Ingredients (organic/biodynamic)

Wrap Filling

  • ¾ c. cooked millet (fluffy, not mushy)
  • ¾ c. cooked chickpeas (or sprouted mung beans or red lentils)
  • 1 clove garlic, minced
  • 1 Tbsp. fresh lime juice
  • 2 Tbsp. parsley or cilantro, chopped
  • Optional: ¼ tsp. ground turmeric and/or grated ginger
  • Celtic Sea Salt® and freshly ground black pepper to taste

Wraps

  • 4–6 large romaine or collard green leaves, washed and dried
  • ½ c. shredded carrots
  • ½ c. shredded red cabbage

Tahini-Lime Drizzle

  • 2 Tbsp. homemade tahini* (sesame seed paste)
  • 1 Tbsp. fresh lime juice
  • 1 small garlic clove, grated or finely minced
  • 2–3 Tbsp. filtered water, as needed to thin
  • Pinch of Celtic Sea Salt®

 

Instructions

  1. In a mixing bowl, combine the wrap filling ingredients together and stir well to combine.
  2. In a small bowl, whisk together the tahini, lime juice, grated garlic, and sea salt.

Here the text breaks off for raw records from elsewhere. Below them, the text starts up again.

(* ===== verification/TestsTransport.v ===== *)
(** * The unit tests of the outermost layer

    The tests of [sim_transport.rs], which run a server and a client as two tasks of
    the simulator, and those of [system_env.rs] and of the server's
    [transport.rs].

    A task of the simulator is an [async] block: it awaits calls of the network, which
    may not be ready yet and whose result the network may choose.  A test is checked
    over every schedule of its tasks and every choice of the network, by an
    executable search that is proved to cover them all. *)

From Stdlib Require Import ZArith Lia.
From S2P Require Import Prelude Opcodes Header Frame Payload Connection MlsState Storage Sequencer.
From S2P Require Import Registry Validator MlsGroup RoomManager ServerDriver Server Tasks Transport TestsProto.

(** ** Tasks that take turns *)
Module Simulation.
Import SimTransport.

(** An [async] block over the state [W] of the network.  [op w] lists what the
    awaited call may do in the state [w]; nothing, as long as it is not ready. *)
Inductive Task (W A : Type) : Type :=
| Finished (r : outcome IoError A)
| Await {B : Type} (op : W → list (outcome IoError B * W)) (k : B → Task W A).
Arguments Finished {W A}. Arguments Await {W A B}.

Section task.
Context {W : Type}.

(** [.await?], [?] on a value, and an assertion. *)
Fixpoint bind {A B} (t : Task W A) (k : A → Task W B) : Task W B :=
  match t with
  | Finished (Ok a) => k a
  | Finished (Err e) => Finished (Err e)
  | Finished Panic => Finished Panic
  | Await op k' => Await op (λ b, bind (k' b) k)
  end.
Definition await {B} (op : W → list (outcome IoError B * W)) : Task W B := Await op (λ b, Finished (Ok b)).
(** A call that waits for a condition and then has one result. *)
Definition when {B} (ready : W → bool) (op : M W IoError B) : Task W B :=
  await (λ w, if ready w then [op w] else []).
Definition assert (b : bool) : Task W unit := if b then Finished (Ok tt) else Finished Panic.

(** What a turn of a task may lead to. *)
Definition turns {A} (t : Task W A) (w : W) : list (Task W A * W) :=
  match t with
  | Finished _ => []
  | Await op k => (λ p, (bind (Finished (fst p)) k, snd p)) <$> op w
  end.

(** A simulation of one host and one client; its run ends when the client is done
    or one of the two fails ([turmoil::Sim::run]). *)
Record Sim : Type := { host : Task W unit; client : Task W unit; net : W }.
Definition verdict (s : Sim) : option bool :=
  match host s, client s with
  | Finished (Err _), _ | Finished Panic, _ => Some false
  | _, Finished (Ok _) => Some true
  | _, Finished _ => Some false
  | _, _ => None
  end.
Definition successors (s : Sim) : list Sim :=
  match verdict s with
  | Some _ => []
  | None =>
      ((λ p, {| host := fst p; client := client s; net := snd p |}) <$> turns (host s) (net s))
      ++ ((λ p, {| host := host s; client := fst p; net := snd p |}) <$> turns (client s) (net s))
  end.
Definition step (s s' : Sim) : Prop := s' ∈ successors s.

(** Every run from [s] comes to an end, and with success: no task fails and none is
    left waiting for ever. *)
Inductive Passes : Sim → Prop :=
| passes_done s : verdict s = Some true → Passes s
| passes_step s s' : step s s' → (∀ s', step s s' → Passes s') → Passes s.

(** The search through all runs of at most [n] turns. *)
Fixpoint explore (n : nat) (s : Sim) : bool :=
  match verdict s with
  | Some b => b
  | None =>
      match n, successors s with
      | O, _ | _, [] => false
      | Datatypes.S n, l => forallb (explore n) l
      end
  end.
End task.
Arguments Sim : clear implicits.

Section theory.
Context {W : Type}.
Implicit Types s : Sim W.

Lemma explore_step n s s' : explore (S n) s = true → step s s' → explore n s' = true.
Proof.
  unfold step. cbn [explore]. destruct (verdict s) as [b|] eqn:Hv.
  { unfold successors. rewrite Hv. by intros _ ?%elem_of_nil. }
  destruct (successors s) as [|x l]; [done|]. intros Hall Hin. rewrite forallb_forall in Hall.
  apply Hall. by apply list_elem_of_In.
Qed.

(** The search is sound for termination and success... *)
Lemma explore_passes n s : explore n s = true → Passes s.
Proof.
  revert s. induction n as [|n IH]; intros s He; destruct (verdict s) as [b|] eqn:Hv.
  1,3: cbn in He; rewrite Hv in He; subst; by apply passes_done.
  - cbn in He. by rewrite Hv in He.
  - assert (∃ s', step s s') as [s' Hs].
    { cbn in He. rewrite Hv in He. unfold step. destruct (successors s) as [|s' l]; [done|]. exists s'. apply list_elem_of_here. }
    apply (passes_step s s' Hs). intros s1 Hs1. apply IH. by eapply explore_step.
Qed.
(** ... and its bound is one on the length of every run. *)
Lemma explore_bounds n s k s' : explore n s = true → nsteps step k s s' → (k ≤ n)%nat.
Proof.
  revert s k. induction n as [|n IH]; intros s k He Hn; inversion_clear Hn as [|k' ? s1 ? H1 Hr]; try lia.
  - unfold step, successors in H1. cbn in He. destruct (verdict s) as [b|]; [by apply elem_of_nil in H1|done].
  - assert (k' ≤ n)%nat; [|lia]. eapply IH; [by eapply explore_step|done].
Qed.

(** In a simulation that passes no run ever fails, and every run can only be
    continued to success. *)
Lemma passes_never_fails s s' : Passes s → rtc step s s' → verdict s' ≠ Some false ∧ Passes s'.
Proof.
  intros Hp Hr. induction Hr as [s|s s1 s' H1 _ IH]; [split; [|done]|].
  - inversion_clear Hp as [? Hv|? s2 H2]; [by rewrite Hv|].
    unfold step, successors in H2. destruct (verdict s); [by apply elem_of_nil in H2|done].
  - apply IH. inversion_clear Hp as [? Hv|? s2 H2 Hall]; [|by apply Hall].
    unfold step, successors in H1. rewrite Hv in H1. by apply elem_of_nil in H1.
Qed.

(** The run that always gives the turn to the host if it is ready. *)
Fixpoint host_first (n : nat) (s : Sim W) : Sim W :=
  match n, successors s with
  | Datatypes.S n, s' :: _ => host_first n s'
  | _, _ => s
  end.
Lemma host_first_run n s : rtc step s (host_first n s).
Proof.
  revert s. induction n as [|n IH]; intros s; cbn; [done|]. destruct (successors s) as [|s1 l] eqn:E; [done|].
  eapply rtc_l; [|apply IH]. unfold step. rewrite E. apply list_elem_of_here.
Qed.
End theory.
End Simulation.

(** ** [sim_transport.rs] *)
Module sim_transport_tests.
Import SimTransport Simulation.

(** The reading and writing of turmoil's sockets ([tokio::io]).  [tcp_read half n w]
    lists what a [read] into a buffer of [n] bytes may return: a part of what has
    arrived, nothing at all once the other side has hung up; it is not ready while
    the list is empty. *)
Class SocketIo (W : Type) `{Turmoil W} : Type := {
  accept_ready : TcpListener → W → bool;
  connect_ready : string → W → bool;
  tcp_read : ReadHalf → nat → W → list (bytes * W);
  tcp_write_all : WriteHalf → bytes → W → W;
  tcp_hangup : WriteHalf → W → W;
}.

Section tests.
Context {W : Type} `{SocketIo W}.
Abbreviation T := (Task W).
#[local] Notation "x ⇐ t ; k" := (bind t (λ x, k)) (at level 100, t at level 90, k at level 200, right associativity).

Slowly add water, 1 Tbsp. at a time, until the sauce is smooth and pourable.

 

  1. Lay out romaine or collard green leaves. Spoon a portion of the millet-chickpea mixture onto each leaf. Top with shredded carrots and red cabbage

 

  1. Spoon tahini-lime drizzle over the fillings. Fold or roll the leaves and serve immediately for maximum freshness and crunch.

 

*We recommend using freshly-ground sesame seeds to make your own tahini, rather than buying store-bought. Over time after seeds are ground, the oils come into contact with oxygen and can create free radicals that can trigger inflammation. By grinding your own seeds just before use, you get the most benefit, the most nutrition, and the least harm.

Homemade Tahini

Makes 3/4 cup to 1 cup of tahini

Ingredients (organic/biodynamic):

  • 1 c. sesame seeds (preferably hulled)
  • 2-3 Tbsp. water (or more for desired consistency)
  • Pinch of Celtic Sea Salt® (optional)

Instructions:

  1. Heat a dry pan over medium heat, and add the seeds, stirring frequently for 3-5 minutes until they take on a very light golden hue. Do not overcook, as they will turn bitter if browned. Exact timing will depend upon your stove and pan.
  2. Remove from heat and cool for at least 15 minutes.
  3. Transfer the roasted seeds to a high-powered blender or food processor and blend until the seeds break down and form a paste. This may take some time; stop the blender and scrape down the sides occasionally.
  4. Gradually add water (1 Tbsp. at a time) until the desired consistency is reached. Continue blending until smooth.
  5. Add a pinch of Celtic Sea salt, if desired, and blend again to incorporate.
  6. Transfer the homemade tahini to an airtight jar and store it in the refrigerator for up to a month.